Major technology trends for 2018

Tech Trends

Key learnings from 2017 and what to plan for in 2018

Rajnish-Khare
Rajnish Khare, Head – Digital Transformation,
Social Business & New Media and Mobility Banking,
HDFC Bank

2017 has been deemed as the gloomiest year of the decade, technologist (including me) are hopeful about the many silver linings.

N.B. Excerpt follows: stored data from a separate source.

(* ===== verification/Smp.v ===== *)
(** The start of the other cores and the mailboxes between cores
    (src/cpu/smp/init.c, mailbox.c, mailbox.h and the boot of the cores in
    src/kmain.c).  The cores run at the same time: a state holds what they share
    and where each of them is in its code, a step is one access to shared memory
    by one core, one interrupt, or one call of a function that was sent.  The
    heap is not part of the state: the allocation of a core's block succeeds, or
    gives NULL in a step of its own. *)

From S2P Require Import Prelude.

(** [cpu_status_t], and the part of [coreinfo_t] that cores share; functions and
    their data are the addresses of them. *)
Inductive cpu_status_t := CPU_IDLE | CPU_BUSY | CPU_HALTED | CPU_PANIC.

Record coreinfo_t := mkCore {
  logical_id : Z; lapic_id : Z; ticks : Z; status : cpu_status_t;
  mbox_func : Z; mbox_data : Z; mbox_pending : bool
}.

Definition with_status (c : coreinfo_t) v := mkCore (logical_id c) (lapic_id c) (ticks c) v (mbox_func c) (mbox_data c) (mbox_pending c).
Definition with_func (c : coreinfo_t) v := mkCore (logical_id c) (lapic_id c) (ticks c) (status c) v (mbox_data c) (mbox_pending c).
Definition with_data (c : coreinfo_t) v := mkCore (logical_id c) (lapic_id c) (ticks c) (status c) (mbox_func c) v (mbox_pending c).
Definition with_pending (c : coreinfo_t) v := mkCore (logical_id c) (lapic_id c) (ticks c) (status c) (mbox_func c) (mbox_data c) v.
Definition tick (c : coreinfo_t) := mkCore (logical_id c) (lapic_id c) (u64 (ticks c + 1)) (status c) (mbox_func c) (mbox_data c) (mbox_pending c).

(** Where a core that was started is in [AP_kstartc]; the comment says what it
    does next. *)
Inductive ap_pc :=
| PLock     (* SPIN_LOCK(&AP_init_spinlock) *)
| PIndex    (* my_index = cpu_blocks_c++ *)
| PPublish  (* cpu_blocks[my_index] = my_cpu, which it filled before *)
| POnline   (* cpu_online_count is increased *)
| PUnlock   (* SPIN_UNLOCK(&AP_init_spinlock) *)
| PIdle     (* status = CPU_IDLE *)
| PHalt     (* sleeps in "sti; hlt" *)
| PCheck    (* loads mailbox.pending *)
| PBusy     (* status = CPU_BUSY *)
| PTest     (* if (mailbox.func) *)
| PCall     (* mailbox.func() *)
| PClear.   (* mailbox.pending = false *)

#[export] Instance ap_pc_eq_dec : EqDecision ap_pc.
Proof. solve_decision. Defined.

(** A core that was started: the id of its local APIC, its place in the code,
    [my_index], whether interrupt 40 waits at its APIC, and whether it accepts
    interrupts, which it does from its first sleep on. *)
Record ap := mkAp { hw : Z; pc : ap_pc; my_index : Z; ipi : bool; enabled : bool }.

(** What code that sends has to do, and where it is in it. *)
Inductive op :=
| OSend (id func data : Z)              (* mailbox_send is called *)
| OSpin (id func data : Z)              (* loads target->mailbox.pending *)
| OFunc (id func data : Z)              (* target->mailbox.func = func *)
| OData (id func data : Z)              (* target->mailbox.data = data *)
| OPend (id func : Z)                   (* target->mailbox.pending = true *)
| OIpi (id : Z)                         (* lapic_send_ipi(target->lapic_id, 40) *)
| OSendFc (func data : Z)               (* mailbox_send_fc is called *)
| OStatus (count i func data : Z)       (* get_idle_core looks at the status of core i *)
| OPending (count i func data : Z)      (* and at its mailbox *)
| OMailman (i func data : Z)            (* mailman_send before its i-th round *)
| OCall (func : Z).                     (* func() *)

Record sender := mkSender { self : Z; ops : list op }.

(** Shared memory, and the cores.  [log] has the functions that were called with
    the core that called them, [sent] the messages that were put into a mailbox
    with the core that got them; the code has neither. *)
Record system := mkSystem {
  cpu_blocks : gmap Z coreinfo_t; cpu_blocks_c : Z; cpu_online_count : Z; lock : bool;
  aps : list ap; senders : list sender; log : list (Z * Z); sent : list (Z * Z)
}.

Definition with_aps s l := mkSystem (cpu_blocks s) (cpu_blocks_c s) (cpu_online_count s) (lock s) l (senders s) (log s) (sent s).
Definition with_senders s l := mkSystem (cpu_blocks s) (cpu_blocks_c s) (cpu_online_count s) (lock s) (aps s) l (log s) (sent s).
Definition with_blocks s b := mkSystem b (cpu_blocks_c s) (cpu_online_count s) (lock s) (aps s) (senders s) (log s) (sent s).
Definition with_count s n := mkSystem (cpu_blocks s) n (cpu_online_count s) (lock s) (aps s) (senders s) (log s) (sent s).
Definition with_online s n := mkSystem (cpu_blocks s) (cpu_blocks_c s) n (lock s) (aps s) (senders s) (log s) (sent s).
Definition with_lock s b := mkSystem (cpu_blocks s) (cpu_blocks_c s) (cpu_online_count s) b (aps s) (senders s) (log s) (sent s).
Definition with_log s l := mkSystem (cpu_blocks s) (cpu_blocks_c s) (cpu_online_count s) (lock s) (aps s) (senders s) l (sent s).
Definition with_sent s l := mkSystem (cpu_blocks s) (cpu_blocks_c s) (cpu_online_count s) (lock s) (aps s) (senders s) (log s) l.

Section Smp.
(** The size of the array [cpu_blocks], from the build configuration. *)
Variable SMP_MAX_CORES : Z.

(** [cpu_blocks[id]]: None is a null pointer. *)
Definition block (s : system) (id : Z) : result (option coreinfo_t) :=
  if (0 <=? id) && (id <? SMP_MAX_CORES) then mret (cpu_blocks s !! id) else Fault.

(** The block of a core that is there. *)
Definition the_block (s : system) (id : Z) : result coreinfo_t := c ← block s id; of_option c.

Definition set_block (s : system) (id : Z) (c : coreinfo_t) : system := with_blocks s (<[id := c]> (cpu_blocks s)).

(** * The cores that were started *)

Definition new_core (index lapic : Z) : coreinfo_t := mkCore index lapic 1 CPU_IDLE 0 0 false.

(** The next access of a core, and where it is then. *)
Definition ap_step (a : ap) (s : system) : result (ap * system) :=
  let at_ p := mkAp (hw a) p (my_index a) (ipi a) (enabled a) in
  match pc a with
  | PLock => mret (if lock s then (a, s) else (at_ PIndex, with_lock s true))
  | PIndex => mret (mkAp (hw a) PPublish (cpu_blocks_c s) (ipi a) (enabled a), with_count s (u32 (cpu_blocks_c s + 1)))
  | PPublish => _ ← block s (my_index a); mret (at_ POnline, set_block s (my_index a) (new_core (my_index a) (hw a)))
  | POnline => mret (at_ PUnlock, with_online s (u64 (cpu_online_count s + 1)))
  | PUnlock => mret (at_ PIdle, with_lock s false)
  | PIdle => c ← the_block s (my_index a);
      mret (mkAp (hw a) PHalt (my_index a) (ipi a) true, set_block s (my_index a) (with_status c CPU_IDLE))
  | PHalt => (* at the latest the interrupt of its timer ends the sleep *)
      c ← the_block s (my_index a); mret (at_ PCheck, set_block s (my_index a) (tick c))
  | PCheck => c ← the_block s (my_index a); mret (at_ (if mbox_pending c then PBusy else PIdle), s)
  | PBusy => c ← the_block s (my_index a); mret (at_ PTest, set_block s (my_index a) (with_status c CPU_BUSY))
  | PTest => c ← the_block s (my_index a); mret (at_ (if mbox_func c =? 0 then PClear else PCall), s)
  | PCall => (* the function is loaded again; a call of a null pointer faults *)
      c ← the_block s (my_index a);
      if mbox_func c =? 0 then Fault else mret (at_ PClear, with_log s (log s ++ [(my_index a, mbox_func c)]))
  | PClear => c ← the_block s (my_index a); mret (at_ PIdle, set_block s (my_index a) (with_pending c false))
  end.

(** Interrupt 40 ([AP_ipi_wakeup_irq]) only ends the sleep. *)
Definition ap_wakeup (a : ap) : ap :=
  if ipi a && enabled a then mkAp (hw a) (match pc a with PHalt => PCheck | p => p end) (my_index a) false true else a.

(** The timer of a core that does not sleep ([AP_clock_tick_irq]). *)
Definition ap_tick (a : ap) (s : system) : result system :=
  match pc a with
  | PHalt => mret s
  | _ => if enabled a then c ← the_block s (my_index a); mret (set_block s (my_index a) (tick c)) else mret s
  end.

(** * Sending *)

(** The interrupt controller has 8 bits for the number of the target. *)
Definition lapic_send_ipi (target : Z) (l : list ap) : list ap :=
  (λ a, if hw a =? u8 target then mkAp (hw a) (pc a) (my_index a) true (enabled a) else a) <$> l.

(** The next access of code that sends on core [me]: what is left of its first
    operation, and the state. *)
Definition send_step (me : Z) (o : op) (s : system) : result (list op * system) :=
  match o with
  | OSend id f d => c ← block s id;
      match c with None => Panic "MAILBOX" "passed logical_id not found" | Some _ => mret ([OSpin id f d], s) end
  | OSpin id f d => c ← the_block s id; mret ([if mbox_pending c then OSpin id f d else OFunc id f d], s)
  | OFunc id f d => c ← the_block s id; mret ([OData id f d], set_block s id (with_func c f))
  | OData id f d => c ← the_block s id; mret ([OPend id f], set_block s id (with_data c d))
  | OPend id f => c ← the_block s id;
      mret ([OIpi id], with_sent (set_block s id (with_pending c true)) (sent s ++ [(id, f)]))
  | OIpi id => c ← the_block s id; mret ([], with_aps s (lapic_send_ipi (lapic_id c) (aps s)))
  | OSendFc f d => mret ([OStatus (cpu_blocks_c s) 0 f d], s)
  | OStatus n i f d =>
      if i <? n then
        c ← block s i;
        mret ([match c with
               | Some c => if negb (i =? me) && (match status c with CPU_IDLE => true | _ => false end) then OPending n i f d
                           else OStatus n (i + 1) f d
               | None => OStatus n (i + 1) f d
               end], s)
      else mret ([], s)
  | OPending n i f d => c ← the_block s i; mret ([if mbox_pending c then OStatus n (i + 1) f d else OSend i f d], s)
  | OMailman i f d =>
      mret (if i <? cpu_online_count s then (if i =? me then [] else [OSend i f d]) ++ [OMailman (u32 (i + 1)) f d]
            else [OCall f], s)
  | OCall f => mret ([], with_log s (log s ++ [(me, f)]))
  end.

(** * Steps of the system *)

(** Who moves: a core that was started, its interrupts, or code that sends; or
    the [zalloc] of a core that fills its block finds no memory. *)
Inductive label := LAp (i : nat) | LWakeup (i : nat) | LTick (i : nat) | LSend (i : nat) | LNoMem (i : nat).

Definition step (l : label) (s : system) : result system :=
  match l with
  | LAp i => match aps s !! i with
      | Some a => '(a, s') ← ap_step a s; mret (with_aps s' (<[i := a]> (aps s')))
      | None => mret s
      end
  | LWakeup i => mret (with_aps s (alter ap_wakeup i (aps s)))
  | LTick i => match aps s !! i with Some a => ap_tick a s | None => mret s end
  | LSend i => match senders s !! i with
      | Some (mkSender me (o :: l)) =>
          '(l', s') ← send_step me o s; mret (with_senders s' (<[i := mkSender me (l' ++ l)]> (senders s')))
      | _ => mret s
      end
  | LNoMem i => (* the fields are stored through NULL *)
      match aps s !! i with Some a => match pc a with PPublish => Fault | _ => mret s end | None => mret s end
  end.

Fixpoint steps (L : list label) (s : system) : result system :=
  match L with [] => mret s | l :: L => s ← step l s; steps L s end.

(** The states that some order of steps leads to. *)
Inductive reachable (s : system) : system → Prop :=
| reachable_refl : reachable s s
| reachable_step s1 s2 l : reachable s s1 → step l s1 = Ok s2 → reachable s s2.

End Smp.

(** * The boot of the cores *)

(** [cores_to_boot] of [kernel_main]: [maxcpus] is the argument of the command line. *)
Definition cores_to_boot (SMP_MAX_CORES maxcpus cpu_count : Z) : Z :=
  let maxcpu_req := if maxcpus =? 0 then 1 else maxcpus in
  let maxcpu_req := if maxcpu_req >? SMP_MAX_CORES then SMP_MAX_CORES else maxcpu_req in
  let n := if cpu_count >? SMP_MAX_CORES then SMP_MAX_CORES else cpu_count in
  if n >? maxcpu_req then maxcpu_req else n.

(** The local APICs of the cores that [kernel_main] starts, in the order in
    which the boot loader lists them. *)
Definition booted (n bsp_lapic_id : Z) (cpus : list Z) : list Z :=
  if Z.of_nat (length cpus) >=? 2 then
    (filter (λ p, p.2 ≠ bsp_lapic_id ∧ p.1 < n) (zip (seqZ 0 (Z.of_nat (length cpus))) cpus)).*2
  else [].

(** What the cores find: the block of the boot core, which is busy, and the
    count of one core.  [progs] is what the senders have to do on which core. *)
Definition boot_system (bsp_lapic_id : Z) (started : list Z) (progs : list sender) : system :=
  mkSystem {[ 0 := mkCore 0 bsp_lapic_id 1 CPU_BUSY 0 0 false ]} 1 1 false
    ((λ h, mkAp h PLock 0 false false) <$> started) progs [] [].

As I look back at 2017, these are the themes that will help digital and business leaders surge ahead in 2018 — Digitally Native, Intelligent, Social and Connected (D-I-S-C).

  1. DIGITALLY NATIVE

As the digital world has become an increasingly detailed reflection of the physical world; digital leaders should start the roadmap for digital natives who accept digital modes as a natural part of their physical world.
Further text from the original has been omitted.